- **Exercise requirements**: Starting at the top of the entries below, set down every line exactly, please, until you reach the line with "Definition demo_reading (v", which is included too.

- **Provided material**:

(* ===== verification/EngineProps.v ===== *)
(** Properties of the transaction engine, over all interleavings of its tasks,
    requests and restarts ([System.v]) or of one lock section ([Engine.v]). *)

From Stdlib Require Import ZArith NArith Lia.
From S2P Require Import Prelude Text Json Txn TxnFacts TxnProps Spec Ui Store Record Engine System.
From S2P Require Import EngineFacts EngineWrites.

Local Open Scope N_scope.

(** ** A run: a change of the network mode that times out and is written back *)

Definition demo_cfg : Config := {| cfg_rollback := true; cfg_poll_ms := 2000; cfg_legacy_ttl_ms := 120000 |}.
Definition demo_env (_ : string) : option string := None.
Definition demo_json (_ : value) : string := "".
Definition demo_spec : Spec := from_option id {| sp_action := ""; sp_item := ""; sp_param := "";
  sp_deadline_ms := 0; sp_deadline_env := ""; sp_confirm := Confirm.Registered |} (head SPECS).
Definition demo_sim : SimId := {| s_iccid := "8986001"; s_slot := 1 |}.
Definition demo_reading (v : string) : Reading :=
  {| r_value := Some v; r_registered := true; r_sim := demo_sim; r_data := None; r_probe := None |}.
Definition demo_q : Request :=
  {| q_spec := demo_spec; q_target := "NR5G"; q_source := Source.Web; q_op_id := Some "op1";
     q_undo := false |}.
Definition demo_e0 : Eng := sys_eng (sys_init true).
Definition demo_e1 : Eng :=
  (submit_begin demo_cfg "b1" demo_env demo_q "op1" (Ok (demo_reading "WL_AND_5G")) 1000 demo_e0).1.
Definition demo_e2 : Eng := (submit_done demo_cfg demo_q "op1" (Ok VNull) 2000 demo_e1).1.1.
Definition demo_e3 : Eng := (drive_feed demo_cfg "op1" 2 None 200000 demo_e2).1.
Definition demo_e4 : Eng := (rollback_begin demo_cfg "op1" 200000 demo_e3).1.
Definition demo_e5 : Eng := log (DeviceWrite "op1" Intent.Rollback "WL_AND_5G") demo_e4.
Definition demo_e6 : Eng := eng_rollback_sent demo_cfg "op1" 200100 demo_e5.
Definition demo_sys : Sys := {| sys_eng := demo_e6; sys_tasks := [Drive "op1"] |}.

Definition demo_step : Sys -> Sys -> Prop := sys_step demo_json demo_cfg demo_env.

Lemma demo_task now t ts e e' : task_step demo_json demo_cfg demo_env "b1" now t e e' ts ->
  demo_step {| sys_eng := e; sys_tasks := [t] |} {| sys_eng := e'; sys_tasks := ts |}.
Proof.
  intros H. pose proof (step_task demo_json demo_cfg demo_env "b1" now [] t [] e e' ts H) as Hs.
  cbn [app] in Hs. by rewrite app_nil_r in Hs.
Qed.

Lemma demo_writes : reaches demo_step (sys_init true) demo_sys.
Proof.
  set (J := demo_json). set (C := demo_cfg). set (E := demo_env).
  assert (H2 : drive_top "op1" demo_e2 = Some (2, Some demo_spec, None)) by (vm_compute; reflexivity).
  assert (H3 : drive_top "op1" demo_e3 = Some (3, Some demo_spec, Some "WL_AND_5G"))
    by (vm_compute; reflexivity).
  eapply reaches_step; [eapply reaches_step; [eapply reaches_step; [eapply reaches_step;
    [eapply reaches_step; [eapply reaches_step; [eapply reaches_step; [eapply reaches_step;
    [eapply reaches_step; [eapply reaches_step; [apply reaches_refl|]|]|]|]|]|]|]|]|]|].
  - exact (step_api J C E 500 demo_e0 demo_e0 [SubmitRead demo_q "op1"] []
             (api_submit J C 500 demo_q "op1" demo_e0 eq_refl)).
  - apply (demo_task 1000 _ [SubmitWrite demo_q "op1"] _ demo_e1).
    apply (ts_submit_go J C E "b1" 1000 demo_q "op1" (Ok (demo_reading "WL_AND_5G"))).
    vm_compute. reflexivity.
  - apply (demo_task 2000 _ [Drive "op1"] _ demo_e2).
    apply (ts_submit_done J C E "b1" 2000 demo_q "op1" (Ok VNull) demo_e1 demo_e2
             (submit_done C demo_q "op1" (Ok VNull) 2000 demo_e1).1.2 true).
    vm_compute. reflexivity.
  - exact (demo_task 2000 _ _ _ _ (ts_drive_wait J C E "b1" 2000 "op1" _ _ _ H2)).
  - exact (demo_task 200000 _ _ _ _ (ts_no_reading J C E "b1" 200000 "op1" _ _ _)).
  - apply (demo_task 200000 _ [Drive "op1"] _ demo_e3).
    apply (ts_feed_again J C E "b1" 200000 "op1" 2 None demo_e2 demo_e3). vm_compute. reflexivity.
  - exact (demo_task 200000 _ _ _ _ (ts_drive_roll J C E "b1" 200000 "op1" _ _ _ _ H3)).
  - apply (demo_task 200000 _ [RollRead "op1" 3 demo_spec "WL_AND_5G"] _ demo_e4).
    apply (ts_roll_read J C E "b1" 200000 "op1" 3 demo_spec "WL_AND_5G" demo_e3 demo_e4).
    vm_compute. reflexivity.
  - apply (demo_task 200000 _ [RollWrite "op1"] _ demo_e5).
    apply (ts_roll_write J C E "b1" 200000 "op1" 3 demo_spec "WL_AND_5G"
             (Ok (demo_reading "NR5G")) demo_e4 demo_e4). vm_compute. reflexivity.
  - exact (demo_task 200100 _ _ _ _ (ts_roll_sent J C E "b1" 200100 "op1" demo_e5)).
Qed.

Lemma demo_ids : ids_once demo_sys.
Proof. unfold ids_once. vm_compute. repeat constructor. by intros H%elem_of_nil. Qed.

(** ** The device is written as intended *)

(** C17: For every operation id, the value to go back to is written to the
    device at most once, whatever tasks, requests of clients and restarts of the
    program come in between (operation ids being used once). *)
Theorem engine_rollback_once jt cfg env persisted s op :
  reaches (sys_step jt cfg env) (sys_init persisted) s -> ids_once s ->
  (rollbacks op (e_log (sys_eng s)) <= 1)%nat.
Proof. intros Hr Hi. apply (si_op _ (reachable_inv _ _ _ _ _ Hr Hi) op). Qed.

Lemma engine_rollback_once_witness :
  rollbacks "op1" (e_log (sys_eng demo_sys)) = 1%nat
  /\ (rollbacks "op1" (e_log (sys_eng demo_sys)) <= 1)%nat.
Proof.
  split; [vm_compute; reflexivity|].
  exact (engine_rollback_once demo_json demo_cfg demo_env true demo_sys "op1" demo_writes demo_ids).
Defined.

(** C18: Before the device is written, the transaction was saved with that
    intent and that value: the target for the change itself, [rollback_to] for
    the rollback. *)
Theorem engine_saved_before_write jt cfg env persisted s i op why v :
  reaches (sys_step jt cfg env) (sys_init persisted) s -> ids_once s ->
  e_log (sys_eng s) !! i = Some (DeviceWrite op why v) ->
  exists j t, (j < i)%nat /\ e_log (sys_eng s) !! j = Some (SaveTxn t)
    /\ op_id t = op /\ intent t = Some why /\ goal t = v.
Proof. intros Hr Hi. apply (si_saved _ (reachable_inv _ _ _ _ _ Hr Hi)). Qed.

Lemma engine_saved_before_write_witness :
  exists i, e_log (sys_eng demo_sys) !! i = Some (DeviceWrite "op1" Intent.Rollback "WL_AND_5G")
  /\ exists j t, (j < i)%nat /\ e_log (sys_eng demo_sys) !! j = Some (SaveTxn t)
    /\ op_id t = "op1" /\ intent t = Some Intent.Rollback /\ goal t = "WL_AND_5G".
Proof.
  assert (H : exists i, e_log (sys_eng demo_sys) !! i
    = Some (DeviceWrite "op1" Intent.Rollback "WL_AND_5G")).
  { exists 6%nat. vm_compute. reflexivity. }
  destruct H as [i H]. exists i. split; [exact H|].
  exact (engine_saved_before_write demo_json demo_cfg demo_env true demo_sys i "op1"
           Intent.Rollback "WL_AND_5G" demo_writes demo_ids H).
Defined.

(** C19: In every reachable state the active transaction and the one on disk
    are unfinished runs of the transaction state machine, the remembered ones
    finished runs, of which there are at most sixteen; there is no transaction
    while a search session is open, and at most one queued legacy request per
    item. *)
Theorem engine_state_ok jt cfg env persisted s :
  reaches (sys_step jt cfg env) (sys_init persisted) s ->
  (forall t, st_active (e_st (sys_eng s)) = Some t \/ disk (sys_eng s) = Some t -> going t)
  /\ Forall ended (st_recent (e_st (sys_eng s)))
  /\ (forall l, st_last (e_st (sys_eng s)) = Some l -> ended (l_txn l))
  /\ (length (st_recent (e_st (sys_eng s))) <= RECENT)%nat
  /\ (st_session (e_st (sys_eng s)) <> None -> st_active (e_st (sys_eng s)) = None)
  /\ NoDup (map lq_item (st_legacy (e_st (sys_eng s)))).
Proof.
  intros Hr. pose proof (reachable_ok _ _ _ _ _ Hr) as Hok.
  destruct (ok_pre _ Hok) as [H1 H2 [H3 H3'] H4 H5 [H6 H7]]. split_and!; try done.
  intros t [Ht|Ht]; [by apply (ok_going (sys_eng s))|].
  revert Ht. unfold disk, read_file. destruct (e_store (sys_eng s)) as [d|] eqn:Es; [|done]. cbn.
  destruct (f_pending d) as [|u|] eqn:E; [done| |done]. intros [= <-]. by apply (H6 d).
Qed.

Lemma engine_state_ok_witness :
  (exists t, st_active (e_st (sys_eng demo_sys)) = Some t /\ phase t = Phase.RollingBack)
  /\ exists t, disk (sys_eng demo_sys) = Some t /\ going t.
Proof.
  destruct (engine_state_ok demo_json demo_cfg demo_env true demo_sys demo_writes) as [H _].
  split; [eexists; split; vm_compute; reflexivity|].
  destruct (disk (sys_eng demo_sys)) as [t|] eqn:E; [exists t; auto|].
  exfalso. revert E. vm_compute. discriminate.
Defined.

(** ** Submitting *)

(** The conditions under which a new write may start. *)
Definition may_start (q : Request) (op : string) (s : St) : Prop :=
  find_txn s op = None /\ st_session s = None
  /\ (st_active s = None \/ exists t, st_active s = Some t /\ overridable t q = true).

Lemma submit_check_iff q op now e : submit_check q op now e = None <-> may_start q op (e_st e).
Proof.
  unfold submit_check, may_start, st_find. destruct (find_txn (e_st e) op); cbn.
  { split; [done|]. by intros []. }
  destruct (st_session (e_st e)); [split; [done|by intros (_ & ? & _)]|].
  destruct (st_active (e_st e)) as [t|].
  - destruct (overridable t q) eqn:E.
    + split; [|done]. intros _. split_and!; [done..|]. right. by exists t.
    + split; [done|]. intros (_ & _ & [?|(u & [= <-] & ?)]); congruence.
  - split; [|done]. intros _. split_and!; auto.
Qed.

(** C20: A write starts exactly when the device could be read, the id is new,
    no session is open and no transaction is in the way that it may not
    override; a refusal changes nothing.  A repeated id gets the view of the
    transaction it already started. *)
Theorem submit_starts_iff cfg boot env q op r now e e' res :
  submit_begin cfg boot env q op r now e = (e', res) ->
  (res = Ok tt <-> is_Some (match capture r with Ok c => Some c | Err _ => None end)
                   /\ may_start q op (e_st e))
  /\ (res <> Ok tt -> e' = e)
  /\ (forall t c, capture r = Ok c -> find_txn (e_st e) op = Some t ->
      res = Err (Existing (st_view (e_st e) t now))).
Proof.
  intros H. rewrite <- (submit_check_iff q op now e). unfold submit_begin in H.
  destruct (capture r) as [[[old sim] conn]|why].
  - destruct (submit_check q op now e) as [s|] eqn:E; injection H as <- <-; split_and!; try done.
    + split; [done|]. by intros [_ ?].
    + intros t c _ Ht. revert E. unfold submit_check, st_find. rewrite Ht. cbn. by intros [= <-].
    + intros t c _ Ht. revert E. unfold submit_check, st_find. rewrite Ht. done.
  - injection H as <- <-. split_and!; try done. split; [done|]. by intros [[? ?] _].
Qed.

Lemma submit_starts_iff_witness :
  exists res, submit_begin demo_cfg "b1" demo_env demo_q "op1" (Ok (demo_reading "LTE")) 3000 demo_e2
              = (demo_e2, res)
  /\ exists v, res = Err (Existing v).
Proof.
  destruct (submit_begin demo_cfg "b1" demo_env demo_q "op1" (Ok (demo_reading "LTE")) 3000 demo_e2)
    as [e' res] eqn:E.
  destruct (submit_starts_iff _ _ _ _ _ _ _ _ _ _ E) as (_ & H1 & H2).
  assert (Hf : exists t, find_txn (e_st demo_e2) "op1" = Some t)
    by (eexists; vm_compute; reflexivity).
  destruct Hf as [t Ht]. specialize (H2 t _ eq_refl Ht).
  exists res. split; [|by eexists]. f_equal. apply H1. by rewrite H2.
Defined.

- **Answer space**:
(* ===== verification/EngineProps.v ===== *)
(** Properties of the transaction engine, over all interleavings of its tasks,
    requests and restarts ([System.v]) or of one lock section ([Engine.v]). *)

From Stdlib Require Import ZArith NArith Lia.
From S2P Require Import Prelude Text Json Txn TxnFacts TxnProps Spec Ui Store Record Engine System.
From S2P Require Import EngineFacts EngineWrites.

Local Open Scope N_scope.

(** ** A run: a change of the network mode that times out and is written back *)

Definition demo_cfg : Config := {| cfg_rollback := true; cfg_poll_ms := 2000; cfg_legacy_ttl_ms := 120000 |}.
Definition demo_env (_ : string) : option string := None.
Definition demo_json (_ : value) : string := "".
Definition demo_spec : Spec := from_option id {| sp_action := ""; sp_item := ""; sp_param := "";
  sp_deadline_ms := 0; sp_deadline_env := ""; sp_confirm := Confirm.Registered |} (head SPECS).
Definition demo_sim : SimId := {| s_iccid := "8986001"; s_slot := 1 |}.
Definition demo_reading (v : string) : Reading :=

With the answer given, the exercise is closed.